**WHAT YOU WILL DO**
Take every line from the records below that includes the word "CalendarAccountCalendar".

**DATA SUPPLIED**
----

(** * Calendar extension: sync, credential refresh, event cache and reminders

    A shallow embedding of the TypeScript sources of the calendar extension
    (events repository, accounts repository, credential refresher, Google
    provider, iCal parser, sync orchestrator and background worker), and the
    properties of it that the specification states.

    Conventions.
    - Instants are [Z] milliseconds since the epoch, as [Date.getTime()] has
      them; an invalid date ([NaN]) is [None].
    - Strings are [string]; JavaScript compares them by code unit, which on
      the ASCII strings used here is [String.compare].
    - Asynchronous code is sequential here: every [await] is a bind of the
      monad [M], whose state [World] holds the storage collections, the
      secrets, the clock and the trace of calls to external collaborators.
    - A thrown [Error] is [Throw msg], [msg] being its [message]. *)

From Stdlib Require Import ZArith String Ascii List Bool Lia Sorted.
From stdpp Require Import base gmap strings list.

Open Scope string_scope.
Open Scope Z_scope.

(** ** JavaScript helpers *)

Module JS.

(** Truthiness of a [string | undefined] value: [undefined] and the empty
    string are falsy. *)
Definition truthy (o : option string) : bool :=
  match o with
  | Some s => negb (String.eqb s "")
  | None => false
  end.

(** [a || b] on [string | undefined] operands. *)
Definition or_else (a b : option string) : option string :=
  if truthy a then a else b.

(** [a || d] where [d] is a string literal. *)
Definition or_default (a : option string) (d : string) : string :=
  match a with
  | Some s => if String.eqb s "" then d else s
  | None => d
  end.

(** [a || null]. *)
Definition or_null (a : option string) : option string :=
  if truthy a then a else None.

(** [s.replace(pat, rep)] with a string pattern: the first occurrence. *)
Fixpoint replace_first (pat rep s : string) : string :=
  if String.prefix pat s
  then rep ++ String.substring (String.length pat)
                (String.length s - String.length pat) s
  else
    match s with
    | EmptyString => EmptyString
    | String c s' => String c (replace_first pat rep s')
    end.

(** [s.toLowerCase()] on ASCII. *)
Definition lower (c : ascii) : ascii :=
  let n := nat_of_ascii c in
  if (Nat.leb 65 n && Nat.leb n 90)%bool then ascii_of_nat (n + 32) else c.

Fixpoint toLowerCase (s : string) : string :=
  match s with
  | EmptyString => EmptyString
  | String c s' => String (lower c) (toLowerCase s')
  end.

(** [a >= b] and [a <= b] on strings. *)
Definition str_ge (a b : string) : bool := String.leb b a.
Definition str_le (a b : string) : bool := String.leb a b.

(** [xs.slice(start, end)] for [0 <= start]. *)
Definition slice {A} (xs : list A) (start stop : nat) : list A :=
  take (stop - start)%nat (drop start xs).

End JS.

(** ** ISO 8601 instants

    A concrete [Date]: [toISOString] and the parsing of the strings it
    writes ([YYYY-MM-DDTHH:mm:ss.sssZ], years 0000 to 9999).  The program
    is stated over an abstract host (class [Host] below); these functions
    instantiate it for the worked examples. *)

Module IsoDate.

Definition days_from_civil (y m d : Z) : Z :=
  let y' := if m <=? 2 then y - 1 else y in
  let era := y' / 400 in
  let yoe := y' - era * 400 in
  let mp := if m >? 2 then m - 3 else m + 9 in
  let doy := (153 * mp + 2) / 5 + d - 1 in
  let doe := yoe * 365 + yoe / 4 - yoe / 100 + doy in
  era * 146097 + doe - 719468.

Definition civil_from_days (z0 : Z) : Z * Z * Z :=
  let z := z0 + 719468 in
  let era := z / 146097 in
  let doe := z - era * 146097 in
  let yoe := (doe - doe / 1460 + doe / 36524 - doe / 146096) / 365 in
  let y := yoe + era * 400 in
  let doy := doe - (365 * yoe + yoe / 4 - yoe / 100) in
  let mp := (5 * doy + 2) / 153 in
  let d := doy - (153 * mp + 2) / 5 + 1 in
  let m := if mp <? 10 then mp + 3 else mp - 9 in
  (if m <=? 2 then y + 1 else y, m, d).

Definition digit (n : Z) : ascii := ascii_of_nat (48 + Z.to_nat (n mod 10)).

Fixpoint pad (w : nat) (n : Z) : string :=
  match w with
  | O => ""
  | S w' => pad w' (n / 10) ++ String (digit n) ""
  end.

Definition toISOString (ms : Z) : string :=
  let days := ms / 86400000 in
  let r := ms mod 86400000 in
  let '(y, m, d) := civil_from_days days in
  pad 4 y ++ "-" ++ pad 2 m ++ "-" ++ pad 2 d ++ "T" ++
  pad 2 (r / 3600000) ++ ":" ++ pad 2 (r / 60000 mod 60) ++ ":" ++
  pad 2 (r / 1000 mod 60) ++ "." ++ pad 3 (r mod 1000) ++ "Z".

Definition digit_val (c : ascii) : option Z :=
  let n := Z.of_nat (nat_of_ascii c) in
  if (48 <=? n) && (n <=? 57) then Some (n - 48) else None.

Fixpoint digits_val (s : string) (acc : Z) : option Z :=
  match s with
  | EmptyString => Some acc
  | String c s' =>
      match digit_val c with
      | Some v => digits_val s' (acc * 10 + v)
      | None => None
      end
  end.

Definition num_at (s : string) (pos len : nat) : option Z :=
  digits_val (String.substring pos len s) 0.

Definition sep_at (s : string) (pos : nat) (c : string) : bool :=
  String.eqb (String.substring pos 1 s) c.

Definition getTime (s : string) : option Z :=
  if negb (Nat.eqb (String.length s) 24) then None
  else if negb (sep_at s 4 "-" && sep_at s 7 "-" && sep_at s 10 "T" &&
                sep_at s 13 ":" && sep_at s 16 ":" && sep_at s 19 "." &&
                sep_at s 23 "Z") then None
  else
    match num_at s 0 4, num_at s 5 2, num_at s 8 2,
          num_at s 11 2, num_at s 14 2, num_at s 17 2, num_at s 20 3 with
    | Some y, Some mo, Some d, Some h, Some mi, Some sec, Some ms =>
        if (1 <=? mo) && (mo <=? 12) && (1 <=? d) && (d <=? 31) &&
           (h <=? 23) && (mi <=? 59) && (sec <=? 59)
        then Some (days_from_civil y mo d * 86400000 + h * 3600000 +
                   mi * 60000 + sec * 1000 + ms)
        else None
    | _, _, _, _, _, _, _ => None
    end.

End IsoDate.

(** ** Data model (types.ts and the repositories' document types) *)

Inductive CalendarProvider := ical | google | icloud | outlook | caldav.

Inductive AuthType := auth_none | auth_password | auth_oauth2.

(** [CalendarCredentials = NoCredentials | PasswordCredentials |
    OAuth2Credentials], tagged by [type]. *)
Inductive CalendarCredentials :=
| NoCredentials
| PasswordCredentials (username password : string)
| OAuth2Credentials (accessToken refreshToken expiresAt : string).

Module CalendarAccountCalendar.
Record t := mk {
  id : string; name : string; color : option string; enabled : bool }.
End CalendarAccountCalendar.

Module AccountDocument.
Record t := mk {
  id : string;
  provider : CalendarProvider;
  name : string;
  url : option string;
  authType : AuthType;
  enabled : bool;
  syncIntervalMs : Z;
  lastSyncAt : option string;
  lastError : option string;
  createdAt : string;
  updatedAt : string;
  calendars : option (list CalendarAccountCalendar.t) }.
End AccountDocument.

Module CalendarAccount.
Record t := mk {
  id : string;
  userId : string;
  provider : CalendarProvider;
  name : string;
  url : option string;
  authType : AuthType;
  credentials : CalendarCredentials;
  enabled : bool;
  syncIntervalMs : Z;
  lastSyncAt : option string;
  lastError : option string;
  createdAt : string;
  updatedAt : string;
  calendars : list CalendarAccountCalendar.t }.
End CalendarAccount.

Module EventDocument.
Record t := mk {
  id : string;
  accountId : string;
  calendarId : string;
  uid : string;
  title : string;
  description : option string;
  location : option string;
  startAt : string;
  endAt : string;
  allDay : bool;
  recurrenceRule : option string;
  organizer : option string;
  attendees : list string;
  responseStatus : option string;
  remoteUrl : option string;
  etag : option string;
  rawIcs : option string;
  createdAt : string;
  updatedAt : string }.
End EventDocument.

Module CalendarEvent.
Record t := mk {
  id : string;
  accountId : string;
  calendarId : string;
  uid : string;
  title : string;
  description : option string;
  location : option string;
  startAt : string;
  endAt : string;
  allDay : bool;
  recurrenceRule : option string;
  organizer : option string;
  attendees : list string;
  responseStatus : option string;
  remoteUrl : option string;
  etag : option string;
  rawIcs : option string;
  createdAt : string;
  updatedAt : string }.
End CalendarEvent.

(** [Omit<CalendarEvent, 'id' | 'createdAt' | 'updatedAt'>]; an absent
    [responseStatus] is [None]. *)
Module EventInput.
Record t := mk {
  accountId : string;
  calendarId : string;
  uid : string;
  title : string;
  description : option string;
  location : option string;
  startAt : string;
  endAt : string;
  allDay : bool;
  recurrenceRule : option string;
  organizer : option string;
  attendees : list string;
  responseStatus : option string;
  remoteUrl : option string;
  etag : option string;
  rawIcs : option string }.
End EventInput.

Module ListEventsOptions.
Record t := mk {
  accountId : option string;
  from : option string;
  to : option string;
  limit : option nat;
  offset : option nat }.
End ListEventsOptions.

Module SyncStateDocument.
Record t := mk {
  id : string;
  accountId : string;
  syncToken : option string;
  deltaLink : option string;
  lastSyncAt : string;
  updatedAt : string }.
End SyncStateDocument.

Module SettingsDocument.
Record t := mk {
  id : string;
  reminderMinutes : Z;
  instruction : string;
  eventInstruction : option string;
  createdAt : string;
  updatedAt : string }.
End SettingsDocument.

Module CalendarSettings.
Record t := mk {
  id : string;
  userId : string;
  reminderMinutes : Z;
  instruction : string;
  eventInstruction : string;
  createdAt : string;
  updatedAt : string }.
End CalendarSettings.

Module SyncResult.
Record t := mk {
  events : list CalendarEvent.t;
  deletedUids : option (list string);
  syncToken : option string;
  deltaLink : option string;
  fullSync : bool }.
End SyncResult.

Module TokenResponse.
Record t := mk {
  accessToken : string;
  refreshToken : string;
  expiresIn : Z;
  tokenType : string }.
End TokenResponse.

Module DeviceCodeConfig.
Record t := mk {
  clientId : string;
  clientSecret : option string;
  deviceCodeUrl : string;
  tokenUrl : string;
  scopes : list string }.
End DeviceCodeConfig.

Module CredentialRefreshConfig.
Record t := mk {
  googleClientId : option string;
  googleClientSecret : option string;
  outlookClientId : option string;
  outlookTenantId : option string }.
End CredentialRefreshConfig.

Module UserProfile.
Record t := mk {
  firstName : option string;
  nickname : option string;
  language : option string;
  timezone : option string }.
End UserProfile.

(** [CalendarAccountInput] as [AccountsRepository.upsert] reads it: every
    field may be [undefined] ([None]); [url] may also be [null]
    ([Some None]). *)
Module CalendarAccountInput.
Record t := mk {
  provider : option CalendarProvider;
  name : option string;
  url : option (option string);
  username : option string;
  password : option string;
  accessToken : option string;
  refreshToken : option string;
  expiresAt : option string;
  enabled : option bool;
  syncIntervalMs : option Z }.
End CalendarAccountInput.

----

**WRITTEN RESPONSE**
Module CalendarAccountCalendar.
End CalendarAccountCalendar.
  calendars : option (list CalendarAccountCalendar.t) }.
  calendars : list CalendarAccountCalendar.t }.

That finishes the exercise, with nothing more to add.